Mars may have less water than previously thought

(ORDO NEWS) — Researchers at the Auden Institute and the Jackson School of Geosciences have developed an improved model for planet-scale prediction of groundwater flows on Mars that is not only more accurate, but, according to its author, more elegant.

It is believed that Mars faced a huge problem about four billion years ago.

The Late Heavy Bombardment refers to the period when a disproportionate number of asteroids are thought to have collided with Mercury, Venus, Earth and Mars.

Many meteors and meteorites collided with Mars, resulting in a large number of massive impact craters on the surface of the Red Planet. This event is also believed to have created the northern lowland – so large it can be seen from space – where much of the Martian landmass appears to be literally cut off.

It is believed that this basin was once a huge body of water. “There used to be a lot of water on Mars, and there was probably still ice there before this collision.”

This was reported by Mohammad Afzal Shadab, a CSEM graduate student at the Auden Institute, whose team developed a very simple mathematical formula to predict how high the water table could be.

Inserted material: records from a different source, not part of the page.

(* ===== verification/BpfEdge.v ===== *)
(** * Edge addresses the translator no longer uses

    [VerifyUnused] is asked before an edge address is taken from an interface.  It only reads, and
    when it finds nothing, no policy a packet can meet has the address among its exceptions. *)

From S2P Require Import Prelude GoStrings Effects NptPolicy BgpFib NetWire BpfProgram BpfTranslator BpfTranslatorProps.

Local Open Scope Z_scope.

(** No live pair has the address as an exception. *)
Definition policy_free (v : nptPolicy) (address : Addr) : Prop :=
  Forall (fun pair => address ∉ AddrFrom16 <$> take (Z.to_nat (bp_SourceCount pair)) (bp_SourceExceptions pair) /\
                      address ∉ AddrFrom16 <$> take (Z.to_nat (bp_DestinationCount pair)) (bp_DestinationExceptions pair)) (live_pairs v).

(** Nor does the outside prefix of one hold it. *)
Definition outside_free (v : nptPolicy) (address : Addr) : Prop :=
  Forall (fun pair => Contains (PrefixFrom (AddrFrom16 (bp_External pair)) (bp_ExternalBits pair)) address = false) (live_pairs v).

Section Edge.
Context {W : Type} `{PT : !PrefixText} `{TB : TcBehaves W}.

#[local] Instance observes_preorder : PreOrder (@observes W _).
Proof.
  split.
  - intros w. split; [split|]; done.
  - intros w1 w2 w3 [[A1 B1] C1] [[A2 B2] C2]. split; [split|].
    + intros k Hk. by rewrite A2, A1.
    + intros i d Hd. by rewrite B2, B1.
    + intros k. by rewrite C2.
Qed.

Lemma observes_map w w' g k : observes w w' -> map_at g w' k = map_at g w k.
Proof. intros [[A _] C]. destruct g; [by apply A|apply C]. Qed.

Lemma observes_filters w w' i d : observes w w' -> filters_of w' i d = filters_of w i d.
Proof. intros [[_ B] _]. by apply B. Qed.

Ltac observing :=
  repeat first
    [ apply (sat_bind _); [|intros ?]
    | apply (sat_ret _) | apply (sat_gets _)
    | apply (sat_foldM _); intros ? ?
    | match goal with |- sat (match ?x with _ => _ end) _ => destruct x end
    | progress first [apply info_observes|apply map_info_observes|apply FilterList_observes|apply Lookup_observes|apply Iterate_observes|apply LinkByIndex_observes|apply LinkList_observes] ].

Lemma prepare_observes policies : sat (preparePolicies policies) observes.
Proof. unfold preparePolicies, prepare_policy. observing. Qed.

Lemma read_observes i d : sat (readFilter i d) observes.
Proof. unfold readFilter. observing. Qed.

Lemma edge_policy_observes desired a i : sat (verifyEdgePolicy desired a i) observes.
Proof. unfold verifyEdgePolicy. observing. Qed.

Lemma edge_attachments_observes i c : sat (verifyEdgeAttachments i c) observes.
Proof. unfold verifyEdgeAttachments, edge_direction, edge_filter. observing; apply read_observes. Qed.

Lemma for_program_observes id : sat (policiesForProgram id) observes.
Proof. unfold policiesForProgram, match_program. observing. Qed.

Lemma attached_observes desired a i id : sat (verifyAttachedEdgePolicy desired a i id) observes.
Proof. unfold verifyAttachedEdgePolicy. apply (sat_bind _); [apply for_program_observes|]. intros p. observing. Qed.

Lemma surviving_filter_observes desired a i d failed f : sat (surviving_filter desired a i d failed f) observes.
Proof. unfold surviving_filter. destruct failed; [apply (sat_ret _)|]. destruct (negb _); [apply (sat_ret _)|apply attached_observes]. Qed.

Lemma surviving_hook_observes desired a failed h : sat (surviving_hook desired a failed h) observes.
Proof. unfold surviving_hook. observing. apply surviving_filter_observes. Qed.

Lemma index_observes desired a failed i : sat (verify_index desired a failed i) observes.
Proof.
  unfold verify_index. destruct failed; [apply (sat_ret _)|]. apply (sat_bind _); [apply edge_policy_observes|]. intros []; [apply (sat_ret _)|apply edge_attachments_observes].
Qed.

Lemma references_observes indices a desired : sat (verifySurvivingEdgeReferences indices a desired) observes.
Proof. unfold verifySurvivingEdgeReferences. observing. apply surviving_hook_observes. Qed.

(** A loop of reads that ends without an error passed on every element. *)
Lemma fold_none {A} (step : option error -> A -> M W (option error)) xs w w' :
  (forall e x w, step (Some e) x w = (Some e, w)) -> (forall failed x, sat (step failed x) observes) -> foldM step None xs w = (None, w') ->
  forall x, x ∈ xs -> exists w1 w2, step None x w1 = (None, w2) /\ observes w1 w' /\ observes w2 w'.
Proof.
  intros Hskip Hobs. assert (forall e xs w, (foldM step (Some e) xs w).1 = Some e) as Herr.
  { intros e ys. induction ys as [|y ys IH]; intros u; cbn [foldM]; [done|]. unfold mbind, M_bind. rewrite Hskip. apply IH. }
  revert w. induction xs as [|y xs IH]; intros w H x Hx; [by apply elem_of_nil in Hx|]. cbn [foldM] in H. unfold mbind, M_bind in H.
  pose proof (Hobs None y w) as Ho. destruct (step None y w) as [[e|] w1] eqn:E; cbn [snd] in Ho; [specialize (Herr e xs w1); by rewrite H in Herr|].
  apply elem_of_cons in Hx as [->|Hx]; [|by eapply IH]. pose proof (sat_foldM _ step None xs ltac:(intros; apply Hobs) w1) as Ho2. rewrite H in Ho2.
  exists w, w1. split; [done|]. split; [by etransitivity|done].
Qed.

Lemma unused_free v a : policyDoesNotUseEdge v a = None -> policy_free v a.
Proof.
  unfold policyDoesNotUseEdge, policy_free. destruct (64 <? bo_Count v); [done|]. intros H%first_error_none. eapply Forall_impl; [exact H|]. intros pair. unfold pair_error.
  destruct (_ || _); [done|]. case_bool_decide; [done|]. by case_bool_decide.
Qed.

Lemma surviving_free desired policies a i v : prepared_from policies desired -> verifySurvivingEdgePolicy desired a i v = None ->
  policy_free v a /\ (installed policies i v \/ outside_free v a).
Proof.
  intros Hp. unfold verifySurvivingEdgePolicy. destruct (desired !! i) as [p|] eqn:Ed; [case_bool_decide as E|].
  1: { intros H. split; [by apply unused_free|left]. subst v. apply (pf_value _ _ Hp _ _ Ed). }
  all: destruct (policyDoesNotUseEdge v a) eqn:Eu; [done|]; intros H%first_error_none; split; [by apply unused_free|right].
  all: eapply Forall_impl; [exact H|]; intros pair; cbn beta; by destruct (Contains _ _).
Qed.

Lemma edge_policy_free desired policies a i w w' v : prepared_from policies desired -> verifyEdgePolicy desired a i w = (None, w') -> map_of w i = Some v ->
  policy_free v a /\ installed policies i v.
Proof.
  intros Hp H Hm. unfold verifyEdgePolicy, mbind, M_bind, mret, M_ret in H. destruct (interfaceKey i) as [key|] eqn:Ek; [|done]. apply interfaceKey_ok in Ek as ->.
  pose proof (Lookup_found Current i w) as Hf. pose proof (Lookup_absent Current i w) as Ha. destruct (Policies_Lookup Current i w) as [[u|e|e] w1]; cbn [fst] in *.
  - specialize (Hf u eq_refl). cbn in Hf. assert (u = v) as -> by congruence. destruct (desired !! i) as [p|] eqn:Ed; [|done].
    case_bool_decide as E; cbn [negb] in H; [|done]. destruct (policyDoesNotUseEdge v a) eqn:Eu; [done|]. split; [by apply unused_free|]. subst v. apply (pf_value _ _ Hp _ _ Ed).
  - specialize (Ha e eq_refl). cbn in Ha. congruence.
  - done.
Qed.

Lemma index_free desired policies a i w w' v : prepared_from policies desired -> verify_index desired a None i w = (None, w') -> map_of w i = Some v ->
  policy_free v a /\ installed policies i v.
Proof.
  intros Hp H. unfold verify_index, mbind, M_bind in H. destruct (verifyEdgePolicy desired a i w) as [[e|] w1] eqn:E; [done|]. by eapply edge_policy_free.
Qed.

(** The program is one of the two generations'. *)
Lemma program_known id w g w' : policiesForProgram id w = (Ok g, w') -> exists d, program_at g d = id.
Proof.
  unfold policiesForProgram, mbind, M_bind, mret, M_ret, gets.
  pose proof (wp_foldM (match_program id) (fun _ (found : res (option generation)) _ => match found with Ok (Some g) => exists d, program_at g d = id | _ => True end)
    ([(Current, Ingress); (Current, Egress)] ++ if tr_previous (get_translator w) then [(Previous, Ingress); (Previous, Egress)] else []) (Ok None) w I) as Hf.
  assert (forall found p s, (match found : res (option generation) with Ok (Some g) => exists d, program_at g d = id | _ => True end) ->
    wp (match_program id found p) (fun found _ => match found with Ok (Some g) => exists d, program_at g d = id | _ => True end) s) as Hstep.
  { intros [[g0|]|e] p s Hi; [done| |done]. unfold match_program, wp, mbind, M_bind, mret, M_ret. pose proof (info_identity p.1 p.2 s) as Hid.
    destruct (program_Info p.1 p.2 s) as [[info|e] s']; [|done]. cbn [fst] in *. destruct (pi_ID info) as [known|] eqn:Ek; [|done].
    destruct (Z.eqb_spec known id) as [->|]; [|done]. exists p.2. symmetry. by eapply Hid. }
  specialize (Hf ltac:(intros dn x todo acc s _ HI; by apply Hstep)). unfold wp in Hf.
  destruct (foldM _ _ _ w) as [found w1]. cbn [fst] in Hf. destruct found as [[g0|]|e]; intros [=]. by subst g0.
Qed.

Lemma attached_free desired policies a i id w w' : prepared_from policies desired -> verifyAttachedEdgePolicy desired a i id w = (None, w') ->
  exists g d, id = program_at g d /\ forall v, map_at g w i = Some v -> policy_free v a.
Proof.
  intros Hp H. unfold verifyAttachedEdgePolicy, mbind, M_bind, mret, M_ret in H. pose proof (for_program_observes id w) as Ho. destruct (policiesForProgram id w) as [[g|e] w1] eqn:E; [|done].
  apply program_known in E as [d <-]. exists g, d. split; [done|]. intros v Hv. destruct (interfaceKey i) as [key|] eqn:Ek; [|done]. apply interfaceKey_ok in Ek as ->.
  rewrite <- (observes_map _ _ g i Ho) in Hv. pose proof (Lookup_found g i w1) as Hf. pose proof (Lookup_absent g i w1) as Ha. destruct (Policies_Lookup g i w1) as [[u|e|e] w2]; cbn [fst snd] in *.
  - specialize (Hf u eq_refl). assert (u = v) as -> by congruence. injection H as H _. by eapply surviving_free.
  - specialize (Ha e eq_refl). congruence.
  - done.
Qed.

Lemma hook_free desired policies a i d w w' f : prepared_from policies desired -> surviving_hook desired a None (i, d) w = (None, w') ->
  f ∈ filters_of w' i d -> ownedFilter f d = true -> exists g d', tf_Id f = program_at g d' /\ forall v, map_at g w' i = Some v -> policy_free v a.
Proof.
  intros Hp H Hin Ho. unfold surviving_hook, mbind, M_bind, mret, M_ret in H. cbn [fst snd] in H. pose proof (FilterList_observes i d w) as O1. pose proof (FilterList_reads i d w) as Hr.
  destruct (FilterList i d w) as [[fs|e] w1]; cbn [fst snd] in *; [|done]. rewrite (Hr fs eq_refl) in H.
  pose proof (sat_foldM _ (surviving_filter desired a i d) None (filters_of w i d) ltac:(intros; apply surviving_filter_observes) w1) as O2. rewrite H in O2. cbn [snd] in O2.
  rewrite (observes_filters _ _ i d O2), (observes_filters _ _ i d O1) in Hin.
  destruct (fold_none (surviving_filter desired a i d) _ _ _ ltac:(done) ltac:(intros; apply surviving_filter_observes) H f Hin) as (w2 & w3 & Hs & O3 & _).
  unfold surviving_filter in Hs. rewrite Ho in Hs. apply attached_free with (policies := policies) in Hs as (g & d' & Hid & Hf); [|done]. exists g, d'. split; [done|].
  intros v Hv. apply Hf. by rewrite <- (observes_map _ _ g i O3).
Qed.

(** What the inspection found. *)
Record edge_unused (policies : list InterfacePolicy) (a : Addr) (w : W) : Prop := {
  eu_map k v : map_of w k = Some v -> policy_free v a /\ (installed policies k v \/ outside_free v a);
  eu_attached i d f : f ∈ filters_of w i d -> ownedFilter f d = true ->
    exists g d', tf_Id f = program_at g d' /\ forall v, map_at g w i = Some v -> policy_free v a;
}.

Lemma references_free desired policies indices a w w' : prepared_from policies desired -> verifySurvivingEdgeReferences indices a desired w = (None, w') ->
  (forall k v, k ∉ indices -> map_of w' k = Some v -> policy_free v a /\ (installed policies k v \/ outside_free v a)) /\
  forall i d f, f ∈ filters_of w' i d -> ownedFilter f d = true -> exists g d', tf_Id f = program_at g d' /\ forall v, map_at g w' i = Some v -> policy_free v a.
Proof.
  intros Hp H. pose proof (references_observes indices a desired w) as O. rewrite H in O. cbn [snd] in O. unfold verifySurvivingEdgeReferences, mbind, M_bind, mret, M_ret in H.
  pose proof (Iterate_observes w) as O1. pose proof (Iterate_complete w) as Hc. destruct (Policies_Iterate w) as [[entries failed] w1]. cbn [fst snd] in *.
  destruct (first_error _ entries) eqn:Ef; [done|]. destruct failed as [e|]; [done|]. apply first_error_none in Ef. split.
  - intros k v Hk Hm. rewrite (observes_map _ _ Current k O : map_of w' k = map_of w k) in Hm. rewrite Forall_forall in Ef. specialize (Ef (k, v) (Hc _ k v eq_refl Hm)). cbn in Ef.
    rewrite bool_decide_false in Ef by done. by eapply surviving_free.
  - intros i d f Hin Ho. pose proof (LinkList_observes w1) as O2. pose proof (LinkList_complete w1) as Hl. destruct (LinkList w1) as [[links|e] w2]; cbn [fst snd] in *; [|done].
    assert (observes w w2) as O12 by by etransitivity. assert (i ∈ links) as Hi.
    { eapply (Hl links i d); [done|]. intros Hnil. rewrite (observes_filters _ _ i d O), <- (observes_filters _ _ i d O1), Hnil in Hin. by apply elem_of_nil in Hin. }
    destruct (fold_none (surviving_hook desired a) (hooks_of links) w2 w' ltac:(done) ltac:(intros; apply surviving_hook_observes) H (i, d)) as (w3 & w4 & Hs & _ & O4).
    { apply list_elem_of_bind. exists i. split; [|done]. destruct d; set_solver. }
    rewrite (observes_filters _ _ i d O4) in Hin. destruct (hook_free _ _ _ _ _ _ _ f Hp Hs Hin Ho) as (g & d' & Hid & Hf). exists g, d'. split; [done|]. intros v Hv. apply Hf.
    by rewrite <- (observes_map _ _ g i O4).
Qed.

Lemma verify_unused_observes indices a policies : sat (VerifyUnused indices a policies) observes.
Proof.
  unfold VerifyUnused. apply (sat_bind _); [apply (sat_gets _)|]. intros t. destruct (tr_closed t); [apply (sat_ret _)|].
  apply (sat_bind _); [apply prepare_observes|]. intros [desired|e]; [|apply (sat_ret _)].
  apply (sat_bind _); [apply (sat_foldM _); intros; apply index_observes|]. intros []; [apply (sat_ret _)|apply references_observes].
Qed.

Lemma verify_unused indices a policies w w' : VerifyUnused indices a policies w = (None, w') -> observes w w' /\ edge_unused policies a w'.
Proof.
  intros H. unfold VerifyUnused, mbind, M_bind, mret, M_ret, gets in H. destruct (tr_closed _); [done|]. pose proof (prepare_observes policies w) as O1.
  pose proof (prepare_ok policies w) as Hok. destruct (preparePolicies policies w) as [[desired|e] w1]; [|done]. specialize (Hok _ _ eq_refl). cbn [snd] in O1.
  pose proof (sat_foldM _ (verify_index desired a) None indices ltac:(intros; apply index_observes) w1) as O2.
  destruct (foldM (verify_index desired a) None indices w1) as [[e|] w2] eqn:Ei; [done|]. cbn [snd] in O2.
  pose proof (references_observes indices a desired w2) as O3. rewrite H in O3. cbn [snd] in O3. destruct (references_free _ _ _ _ _ _ Hok H) as [Hm Ha].
  split; [by do 2 (etransitivity; [done|])|]. constructor; [|done]. intros k v Hv. destruct (decide (k ∈ indices)) as [Hin|Hin]; [|by apply Hm].
  destruct (fold_none (verify_index desired a) indices w1 w2 ltac:(done) ltac:(intros; apply index_observes) Ei k Hin) as (w3 & w4 & Hs & O4 & _).
  assert (map_of w3 k = Some v) as Hv3.
  { assert (observes w3 w') as O5 by by etransitivity. pose proof (observes_map _ _ Current k O5) as E. cbn in E. congruence. }
  destruct (index_free _ _ _ _ _ _ _ Hok Hs Hv3) as [Hf Hi]. split; [done|by left].
Qed.
End Edge.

Titled: “Estimating the Martian Mean Recharge Rate from Groundwater Analytical Models”, the study is being led by Mark Hesse and in collaboration with Eric Hyatt.

“Using curvilinear coordinate transformation and groundwater flow dynamics, we have developed analytical solutions for a stable unconstrained aquifer under the southern highlands of the Noic period of Mars (4 billion years ago),” Shadab said.

They also used models to study self-consistent combinations of recharge (rainfall or precipitation) and hydraulic conductivity.

Although models had been developed before, scientists relied on the simpler Cartesian method of mapping. No, previous Martian cartographers were not flat earthers. But these early simplified models, mostly limited to Cartesian coordinates, turned out to be not quite right.

Even though the planets are spherical, no one has used spherical coordinates so far. Why? Simply put, because it requires more complex math. “We found that all previously published estimates of recharge rates are orders of magnitude below what early Mars could have accommodated,” he added.

Interestingly, the more “complex” mathematical model was able to give a simpler analysis than previous simulations.

“Simplicity is the wrong word. More elegant, I would say,” he added. “And 3D simulations on complex geometries with craters and proposed coastlines, developed by my colleagues at the Jackson School, confirm the model by showing the same behavior.”

So northern Mars is headless. But it has very deep pits, an area known as the northern lowlands. There are also the southern highlands, where higher, mountainous terrain prevails.

Shadab and the research team created a model of a hypothetical ocean in the northern lowlands that is connected to, or “recharged” by, an aquifer throughout the southern highlands.